For many reasons, the situation is bad for all of three party leaders. They’ve suspended normal business at Westminster and are taking a big gamble by knocking on the doors of referendum voters. Being rebuffed after declaring undying love is a blow to the reputation of any suitor and indeed, none of these leaders would come out of it looking good in the eyes of English and Welsh voters. That might not be a problem for them in the lead-up to the general election if they all suffered equally but that is unlikely to happen. David Cameron would most likely be the hardest hit by a Yes vote.
This is true for two reasons, one relates to voters in general and the other to the internal politics of the Conservative party.
As prime minister, Cameron is more visible than Clegg and Miliband. He speaks for the UK as a whole – at least for now – so losing part of the country could be a landmark moment for him. And recent history tells us that it can be very difficult for an incumbent to recover from a crisis.
We can get some idea of what this might mean from Gordon Brown’s experience after he took over from Tony Blair in July of 2007.
In September 2007, 40% of voters thought Gordon Brown was the best choice for prime minister among the party leaders. He was two months into his tenure and far outstripped David Cameron in public opinion polls. Just 19% of voters backed the Conservative leader. But within just six months, the figures had nearly reversed themselves. In March 2008, just 24% supported Brown while 33% backed Cameron.

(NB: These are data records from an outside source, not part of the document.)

(** C17. The digest that binds a finding identifies the policy: equal digests of two
    documents mean the same corpus, schema, revision and template revision, and the
    same rules with their origin, state, template, fingerprint and resolution, in
    whatever order the documents list them; or a collision of SHA-256 is at hand. *)
Theorem binding_identifies_the_policy d d' revisions revisions' s s' :
  encodable_document d → encodable_document d' →
  policy_binding_snapshot d revisions = Ok s → policy_binding_snapshot d' revisions' = Ok s' →
  sb_effective_policy_sha256 s = sb_effective_policy_sha256 s' →
  (sd_corpus_id d = sd_corpus_id d' ∧ sd_schema_version d = sd_schema_version d' ∧
   sb_suppression_policy_revision s = sb_suppression_policy_revision s' ∧
   sb_resolved_template_revision s = sb_resolved_template_revision s' ∧
   effective <$> sd_rules d ≡ₚ effective <$> sd_rules d') ∨ sha_collision.
Proof.
  intros He He' Hs Hs' Heq. unfold policy_binding_snapshot in Hs, Hs'.
  apply bind_Ok in Hs as (r & Hr & Hs), Hs' as (r' & Hr' & Hs'). inv_result. cbn in *.
  select (all_ok _ (sort_by _ (sd_rules d)) = _) (fun H => apply all_rule_bytes in H as ->).
  select (all_ok _ (sort_by _ (sd_rules d')) = _) (fun H => apply all_rule_bytes in H as ->).
  apply digest_eq_or_collision in Heq as [Heq|?]; [left|by right].
  apply header_inj in Heq as (? & ? & ? & ? & Heq); [|done|done|by apply He|by apply He'].
  split_and!; [done..|]. rewrite <-(sort_by_perm rule_leb (sd_rules d)), <-(sort_by_perm rule_leb (sd_rules d')).
  apply (concat_self_delimiting_end encodable_rule) in Heq as ->; [done|apply effective_self_delimiting|done|..].
  - apply Forall_fmap. rewrite sort_by_perm. apply He.
  - apply Forall_fmap. rewrite sort_by_perm. apply He'.
Qed.

(** ** The diagnostic snapshot agrees with the lens *)

Definition template_of (r : SuppressionRule) : Z := sp_template_id (ru_predicate r).

Lemma collect_applies rules ids : collect_enabled rules = Ok ids → ids = template_of <$> List.filter applies rules.
Proof.
  revert ids. induction rules as [|r rules IH]; intros ids; cbn [collect_enabled List.filter]; [by intros [= <-]|].
  unfold applies at 1, kind_and_explanation. destruct (is_enabled r); cbn [andb]; [|apply IH].
  destruct (ru_resolution r) as [res|]; [|done]. cbn [ok_or mbind result_bind fst].
  destruct (rs_kind res); intros Hc; try (rewrite bool_decide_eq_false_2 by done; by apply IH).
  rewrite bool_decide_eq_true_2 by done. inv_result. cbn [fmap list_fmap]. f_equal. by apply IH.
Qed.

(** Elements that are the only ones with their key have different keys. *)
Lemma lone_keys_NoDup {A B} (f : A → B) (p : A → bool) (only : A → list A → list A) l :
  (∀ x y k, p y = true → f x = f y → (length (only x k) < length (only x (y :: k)))%nat) →
  (∀ x y k, (length (only x k) ≤ length (only x (y :: k)))%nat) →
  (∀ x, p x = true → (length (only x l) ≤ 1)%nat) → NoDup (f <$> List.filter p l).
Proof.
  intros Hgrow Hmono. assert (∀ x k y, y ∈ k → p y = true → f x = f y → (0 < length (only x k))%nat) as Hpos.
  { intros x k y Hy Hp Hf. induction Hy as [y k|y z k _ IH]; [specialize (Hgrow x y k Hp Hf); lia|].
    specialize (IH Hp Hf). specialize (Hmono x z k). lia. }
  induction l as [|a l IH]; intros Hone; [constructor|]. cbn [List.filter].
  assert (NoDup (f <$> List.filter p l)) as Hnd. { apply IH. intros x Hx. specialize (Hone x Hx). specialize (Hmono x a l). lia. }
  destruct (p a) eqn:Ea; [|done]. cbn [fmap list_fmap]. constructor; [|done].
  intros (y & Hf & [Hy Hp]%list_elem_of_In%filter_In)%list_elem_of_fmap. apply list_elem_of_In in Hy.
  specialize (Hpos a l y Hy Hp Hf). specialize (Hgrow a a l Ea eq_refl). specialize (Hone a Ea). lia.
Qed.

Lemma resolved_templates_differ looks d d' :
  resolve_rule_statuses looks d = Ok d' → NoDup (template_of <$> List.filter applies (sd_rules d')).
Proof.
  unfold resolve_rule_statuses. intros Hr. apply bind_Ok in Hr as ([revision fingerprints] & _ & Hr). inv_result. cbn [sd_rules].
  set (conflicting := conflicting_template_ids (sd_rules d)).
  pose proof (collect_resolved conflicting fingerprints (sd_rules d)) as Hc. apply collect_applies in Hc as <-.
  apply (lone_keys_NoDup template_of _ (λ x l, enabled_for l (template_of x))).
  - intros x y k [He _]%matching_iff Hf. unfold enabled_for. cbn [List.filter]. rewrite He. cbn [andb].
    rewrite (proj2 (Z.eqb_eq _ _)); [cbn; lia|]. by symmetry.
  - intros x y k. unfold enabled_for. cbn [List.filter]. case_match; cbn; lia.
  - intros x (_ & _ & Hn & _)%matching_iff. unfold conflicting in Hn. rewrite conflicting_spec in Hn. unfold template_of. lia.
Qed.

Lemma diagnose_spec counts rules g :
  let g' := foldl (diagnose counts) g rules in
  dg_enabled g' = dg_enabled g + zlen (List.filter is_enabled rules) ∧
  dg_applied g' = dg_applied g + zlen (List.filter applies rules) ∧
  dg_enabled g' - dg_applied g' - dg_stale g' = dg_enabled g - dg_applied g - dg_stale g ∧
  (zlen (dg_rules g) ≤ 64 →
   dg_rules g' = dg_rules g ++ take (64 - length (dg_rules g)) (diagnostic_rule counts <$> rules)).
Proof.
  revert g. induction rules as [|r rules IH]; intros g; cbn [foldl].
  - cbn [List.filter fmap list_fmap]. rewrite take_nil, app_nil_r. split_and!; [by rewrite Z.add_0_r..|done|done].
  - destruct (IH (diagnose counts g r)) as (Hen & Hap & Hst & Hru). cbv zeta in *. cbn [List.filter].
    assert (dg_enabled (diagnose counts g r) = if is_enabled r then dg_enabled g + 1 else dg_enabled g) as Een by done.
    assert (dg_applied (diagnose counts g r) = if applies r then dg_applied g + 1 else dg_applied g) as Eap by done.
    assert (dg_stale (diagnose counts g r) = if applies r then dg_stale g else if is_enabled r then dg_stale g + 1 else dg_stale g)
      as Est by done.
    assert (applies r = true → is_enabled r = true) as Himp by (unfold applies; intros [? _]%andb_true_iff; done).
    rewrite Een in Hen, Hst. rewrite Eap in Hap, Hst. rewrite Est in Hst. split_and!.
    + rewrite Hen. destruct (is_enabled r); unfold zlen; cbn [length]; lia.
    + rewrite Hap. destruct (applies r); unfold zlen; cbn [length]; lia.
    + rewrite Hst. destruct (applies r); [rewrite Himp by done; lia|]. destruct (is_enabled r); lia.
    + intros Hle. assert (dg_rules (diagnose counts g r) = if zlen (dg_rules g) <? 64 then dg_rules g ++ [diagnostic_rule counts r] else dg_rules g) as Eru by done.
      rewrite Eru in Hru. unfold zlen in *. destruct (_ <? _) eqn:E; split_bool.
      * rewrite Hru by (rewrite length_app; cbn; lia). rewrite length_app, <-(assoc_L (++)). cbn [length app fmap list_fmap].
        f_equal. destruct (64 - length (dg_rules g))%nat as [|n] eqn:En; [lia|]. cbn [take]. do 2 f_equal. lia.
      * rewrite Hru by done. assert (64 - length (dg_rules g) = 0)%nat as -> by lia. by rewrite !take_0.
Qed.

Two things happened over those six months that appear to have sealed Brown’s fate. First, the run on the Northern Rock bank sent a clear signal to voters about the approaching recession, then he made a botch of dampening speculation about the chances of him calling an early election. Brown allowed rumours to swirl for so that when he finally confirmed that he would not bring polling day forward, it appeared to be a reaction to his drastically declining popularity.
Nothing that David Cameron did as leader of the opposition during this six-month period explains his rising popularity. It was the prime minister stumbling badly in the eyes of the public that turned opinion. A similar thing could happen to Cameron if Scotland votes Yes.

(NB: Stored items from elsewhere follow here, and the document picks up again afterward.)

Lemma discover_up_nearest rev_dir d :
  discover_up w false rev_dir = Some d -> nearest_repository w (rev rev_dir) d.
Proof.
  revert d. induction rev_dir as [| x parent IH]; intros d; rewrite discover_up_unfold.
  - destruct (is_repository_at w (rev [])) eqn:E; [| discriminate].
    intros [= <-]. exists []. split; [reflexivity|]. split.
    + now apply is_repository_at_true.
    + intros mid rest Hnil Hmid. symmetry in Hnil. apply app_eq_nil in Hnil as [? _]. contradiction.
  - destruct (is_repository_at w (rev (x :: parent))) eqn:E.
    + intros [= <-]. exists []. split; [now rewrite app_nil_r|]. split.
      * now apply is_repository_at_true.
      * intros mid rest Hnil Hmid. symmetry in Hnil. apply app_eq_nil in Hnil as [? _].
        contradiction.
    + simpl negb. rewrite andb_true_l.
      destruct (bool_decide (rev (x :: parent) ∈ mounts w)) eqn:Em; [discriminate|].
      intros Hup. destruct (IH d Hup) as (below & Hdir & Hrepo & Hway).
      exists (app below [x]). split; [| split; [assumption|]].
      * simpl. rewrite Hdir. now rewrite app_assoc.
      * intros mid rest Hsplit Hmid. symmetry in Hsplit.
        apply app_snoc_split in Hsplit as [[-> ->] | (rest' & -> & Hl)].
        -- rewrite app_assoc, <- Hdir. change (app (rev parent) [x]) with (rev (x :: parent)).
           split; [now apply is_repository_at_false|].
           now apply bool_decide_eq_false in Em.
        -- apply (Hway mid rest'); [now symmetry | assumption].
Qed.

Lemma discover_nearest start d :
  discover w false start = Some d <-> nearest_repository w (parse_path start) d.
Proof.
  unfold discover. split.
  - intros Hup. apply discover_up_nearest in Hup. now rewrite rev_involutive in Hup.
  - intros (below & -> & Hrepo & Hway). now apply discover_up_found.
Qed.

End Discover.

Section DiscoverBinding.
Context (Hp : @Helpers Model.lib).

(** C6: [git2r_repository_discover] walks up from the start path through the
    parent directories, stops where the filesystem device changes, returns
    the location of the nearest repository found on the way, and returns
    [R_NilValue], not an error, when there is none. *)
Theorem discover_walks_up_to_nearest_repository (p : string) (rest : list string) (s : rstate) :
  git2r_arg_check_string (STRSXP (p :: rest)) = 0 ->
  (forall d, nearest_repository (repos s) (parse_path p) d ->
     fst (git2r_repository_discover (STRSXP (p :: rest)) s) = Value (STRSXP [render_path d])) /\
  ((forall d, ~ nearest_repository (repos s) (parse_path p) d) ->
     fst (git2r_repository_discover (STRSXP (p :: rest)) s) = Value R_NilValue).
Proof.
  intros Hcheck.
  assert (Hrun : fst (git2r_repository_discover (STRSXP (p :: rest)) s) =
                 match discover (repos s) false p with
                 | Some d => Value (STRSXP [render_path d])
                 | None => Value R_NilValue
                 end).
  { unfold git2r_repository_discover. rewrite Hcheck.
    change (negb (0 =? 0)) with false. run.
    change (@git_repository_discover lib) with repository_discover.
    unfold repository_discover. change (negb (0 =? 0)) with false.
    destruct (discover (repos s) false p) as [d|]; reflexivity. }
  split.
  - intros d Hd. apply discover_nearest in Hd. now rewrite Hrun, Hd.
  - intros Hnone. rewrite Hrun.
    destruct (discover (repos s) false p) as [d|] eqn:E; [| reflexivity].
    exfalso. apply (Hnone d). now apply discover_nearest.
Qed.

End DiscoverBinding.

(** ** Descendants *)

Section DescendantBinding.
Context (Hp : @Helpers Model.lib).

The internal politics of the Conservative party are relevant too, since many Tory backbenchers have not forgiven Cameron for failing to win an outright majority in 2010. The loss of Scotland would, after all, be a blow of historical proportions to what was once called the Conservative and Unionist Party.

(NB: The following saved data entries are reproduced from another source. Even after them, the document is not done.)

Definition item_args (parse : string -> option Z) (item_id : string)
  (item_data emt_booking : dict) : result BookingItem_args :=
  type <- dict_getitem item_data "type" ;;
  booking_type <- BookingType_of type ;;
  name <- dict_getitem item_data "name" ;;
  date_text <- dict_getitem item_data "date" ;;
  date <- fromisoformat parse date_text ;;
  unit_price <- dict_getitem item_data "price" ;;
  total_price <- py_mul unit_price (dict_get_default item_data "quantity" (VInt 1)) ;;
  Ok {| arg_item_id := item_id;
        arg_booking_type := booking_type;
        arg_name := name;
        arg_description := dict_get_default item_data "description" (VStr "");
        arg_provider := dict_get_default item_data "provider" (VStr "EMT");
        arg_date := date;
        arg_quantity := dict_get_default item_data "quantity" (VInt 1);
        arg_unit_price := unit_price;
        arg_total_price := total_price;
        arg_details := item_data;
        arg_confirmation_code := dict_get_default emt_booking "confirmation_code" VNone |}.

(** The validation [BookingItem(...)] performs, for arguments that already
    have the annotated types: a number is accepted where a [float] is
    expected.  Conversions pydantic may apply to other values are not
    represented; such values are rejected with [ValueError]. *)
Definition BookingItem_init (args : BookingItem_args) : result StoredItem :=
  match arg_name args, arg_description args, arg_provider args,
        arg_quantity args, num_of (arg_unit_price args),
        num_of (arg_total_price args) with
  | VStr name, VStr description, VStr provider, VInt quantity,
    Some unit_price, Some total_price =>
      code <- match arg_confirmation_code args with
              | VNone => Ok None
              | VStr c => Ok (Some c)
              | _ => Raise ValueError
              end ;;
      Ok {| s_item_id := arg_item_id args;
            s_booking_type := arg_booking_type args;
            s_name := name;
            s_description := description;
            s_provider := provider;
            s_date := arg_date args;
            s_quantity := quantity;
            s_unit_price := unit_price;
            s_total_price := total_price;
            s_details := arg_details args;
            s_cancellation_policy := None;
            s_confirmation_code := code |}
  | _, _, _, _, _, _ => Raise ValueError
  end.

(** One round of the loop of [create_booking]: the provider is asked
    first, then the item is built.  [validate] is the validation
    [BookingItem(...)] performs. *)
Definition process_item (validate : BookingItem_args -> result StoredItem)
  (parse : string -> option Z) (item_data : dict) : M (result StoredItem) :=
  emt_booking <~ _create_emt_booking item_data ;;
  item_id <~ uuid4_str ;;
  ret (args <- item_args parse item_id item_data emt_booking ;;
       validate args).

Fixpoint process_items (validate : BookingItem_args -> result StoredItem)
  (parse : string -> option Z) (items : list dict)
  (processed_items : list StoredItem) (total_amount : Qc)
  : M (result (list StoredItem * Qc)) :=
  match items with
  | [] => ret (Ok (processed_items, total_amount))
  | item_data :: rest =>
      r <~ process_item validate parse item_data ;;
      match r with
      | Raise e => ret (Raise e)
      | Ok booking_item =>
          process_items validate parse rest
            (processed_items ++ [booking_item])%list
            (total_amount + s_total_price booking_item)%Qc
      end
  end.

(** [create_booking].  [now 0] and [now 1] are the two readings of the
    clock; [_save_booking] does nothing. *)
Definition create_booking (validate : BookingItem_args -> result StoredItem)
  (parse : string -> option Z) (now : nat -> Z)
  (booking_request : BookingRequest) : M (result StoredBooking) :=
  booking_id <~ uuid4_str ;;
  r <~ process_items validate parse (req_booking_items booking_request) [] (qz 0) ;;
  ret (match r with
       | Raise e => Raise e
       | Ok (processed_items, total_amount) =>
           Ok {| s_booking_id := booking_id;
                 s_trip_id := req_trip_id booking_request;
                 s_user_id := req_user_id booking_request;
                 s_booking_items := processed_items;
                 s_total_amount := total_amount;
                 s_currency := "INR";
                 s_status := PENDING;
                 s_payment_method := Some (req_payment_method booking_request);
                 s_payment_id := None;
                 s_created_at := now 0%nat;
                 s_updated_at := now 1%nat;
                 s_confirmed_at := None;
                 s_cancelled_at := None;
                 s_cancellation_reason := None;
                 s_refund_amount := None;
                 s_emt_booking_reference := None |}
       end).

(** [_get_booking]: retrieval is not implemented. *)
Definition _get_booking (booking_id : string) : option StoredBooking := None.

(** [_cancel_emt_booking]. *)
Definition _cancel_emt_booking (booking_type confirmation_code : string) : dict :=
  [ ("confirmation_code", VStr confirmation_code);
    ("cancelled", VBool true);
    ("refund_status", VStr "processing") ].

(** [if item.confirmation_code]: a code that is present and not empty. *)
Definition code_of (item : StoredItem) : option string :=
  match s_confirmation_code item with
  | Some c => if String.eqb c "" then None else Some c
  | None => None
  end.

Definition cancel_items (items : list StoredItem) : list dict :=
  flat_map (fun item =>
              match code_of item with
              | Some c => [_cancel_emt_booking (s_booking_type item) c]
              | None => []
              end) items.

(** The dictionary [cancel_booking] returns: the one with status
    [already_cancelled], or the one with status [cancelled] and its three
    other entries. *)
Inductive cancellation : Type :=
| already_cancelled
| cancelled (booking_id : string) (refund_amount : Qc)
            (cancellation_results : list dict).

Definition mark_cancelled (booking : StoredBooking) (cancelled_at updated_at : Z)
  (reason : string) : StoredBooking :=
  {| s_booking_id := s_booking_id booking;
     s_trip_id := s_trip_id booking;
     s_user_id := s_user_id booking;
     s_booking_items := s_booking_items booking;
     s_total_amount := s_total_amount booking;
     s_currency := s_currency booking;
     s_status := CANCELLED;
     s_payment_method := s_payment_method booking;
     s_payment_id := s_payment_id booking;
     s_created_at := s_created_at booking;
     s_updated_at := updated_at;
     s_confirmed_at := s_confirmed_at booking;
     s_cancelled_at := Some cancelled_at;
     s_cancellation_reason := Some reason;
     s_refund_amount := s_refund_amount booking;
     s_emt_booking_reference := s_emt_booking_reference booking |}.

Definition set_refund_amount (booking : StoredBooking) (refund_amount : Qc)
  : StoredBooking :=
  {| s_booking_id := s_booking_id booking;
     s_trip_id := s_trip_id booking;
     s_user_id := s_user_id booking;
     s_booking_items := s_booking_items booking;
     s_total_amount := s_total_amount booking;
     s_currency := s_currency booking;
     s_status := s_status booking;
     s_payment_method := s_payment_method booking;
     s_payment_id := s_payment_id booking;
     s_created_at := s_created_at booking;
     s_updated_at := s_updated_at booking;
     s_confirmed_at := s_confirmed_at booking;
     s_cancelled_at := s_cancelled_at booking;
     s_cancellation_reason := s_cancellation_reason booking;
     s_refund_amount := Some refund_amount;
     s_emt_booking_reference := s_emt_booking_reference booking |}.

(** [cancel_booking], for a given way of retrieving bookings: what is
    returned, and the booking as the call leaves it.  [now 0], [now 1] and
    [now 2] are the three readings of the clock. *)
Definition cancel_booking_with (retrieve : string -> option StoredBooking)
  (now : nat -> Z) (booking_id reason : string)
  : result (cancellation * StoredBooking) :=
  match retrieve booking_id with
  | None => Raise ValueError
  | Some booking =>
      match s_status booking with
      | CANCELLED | REFUNDED => Ok (already_cancelled, booking)
      | _ =>
          let cancellation_results := cancel_items (s_booking_items booking) in
          let booking1 := mark_cancelled booking (now 0%nat) (now 1%nat) reason in
          refund_amount <- _calculate_refund (now 2%nat) (as_booking booking1) ;;
          Ok (cancelled booking_id refund_amount cancellation_results,
              set_refund_amount booking1 refund_amount)
      end
  end.

(** [cancel_booking]. *)
Definition cancel_booking (now : nat -> Z) (booking_id reason : string)
  : result (cancellation * StoredBooking) :=
  cancel_booking_with _get_booking now booking_id reason.

End BookingFlow.

(* ------------------------------------------------------------------ *)
(** ** app/services/payment_service.py *)

Module PaymentService.
Import BookingService BookingFlow.

Record PaymentRequest : Type := {
  pay_booking_id : string;
  pay_amount : Qc;
  pay_currency : string;
  pay_payment_method : PaymentMethod;
  pay_card_details : option dict;
  pay_upi_id : option string;
  pay_return_url : option string
}.

Record PaymentResponse : Type := {
  payment_id : string;
  status : string;
  amount : Qc;
  currency : string;
  payment_method : string;
  transaction_id : string;
  timestamp : Z;
  receipt_url : option string
}.

(** [_process_card_payment].  [intent] is the outcome of
    [stripe.PaymentIntent.create]: the id of the intent, or the exception
    raised; [message] is [str(e)]. *)
Definition _process_card_payment (intent : result string)
  (message : exn -> string) : dict :=
  match intent with
  | Ok id =>
      [ ("status", VStr "succeeded");
        ("transaction_id", VStr id);
        ("receipt_url", VStr ("https://pay.stripe.com/receipts/" ++ id)) ]
  | Raise e =>
      [ ("status", VStr "failed"); ("error", VStr (message e)) ]
  end.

Eurosceptics in particular will be emboldened and we may well see them demanding a promise that Britain will leave the EU if it fails to win concessions in renegotiations with Brussels. There might even be a move to oust him altogether – this would have to take place at the party conference if a new leader is to be in place in time for the election campaign.
The loss of Scotland would of course be a blow to Miliband and Clegg too, largely for electoral reasons. Labour has 41 seats in Scotland and the Liberal Democrats have 11 – all of which would ultimately be lost. But these losses will only be felt after Scottish independence is complete and won’t change the number of seats contested in the May election.
All three leaders have faced derision for failing to act sooner and dropping everything at the last minute to canvass on the streets of Scottish towns. But David Cameron faces the most immediate problem: if the vote is Yes, then Scotland would be lost on his watch.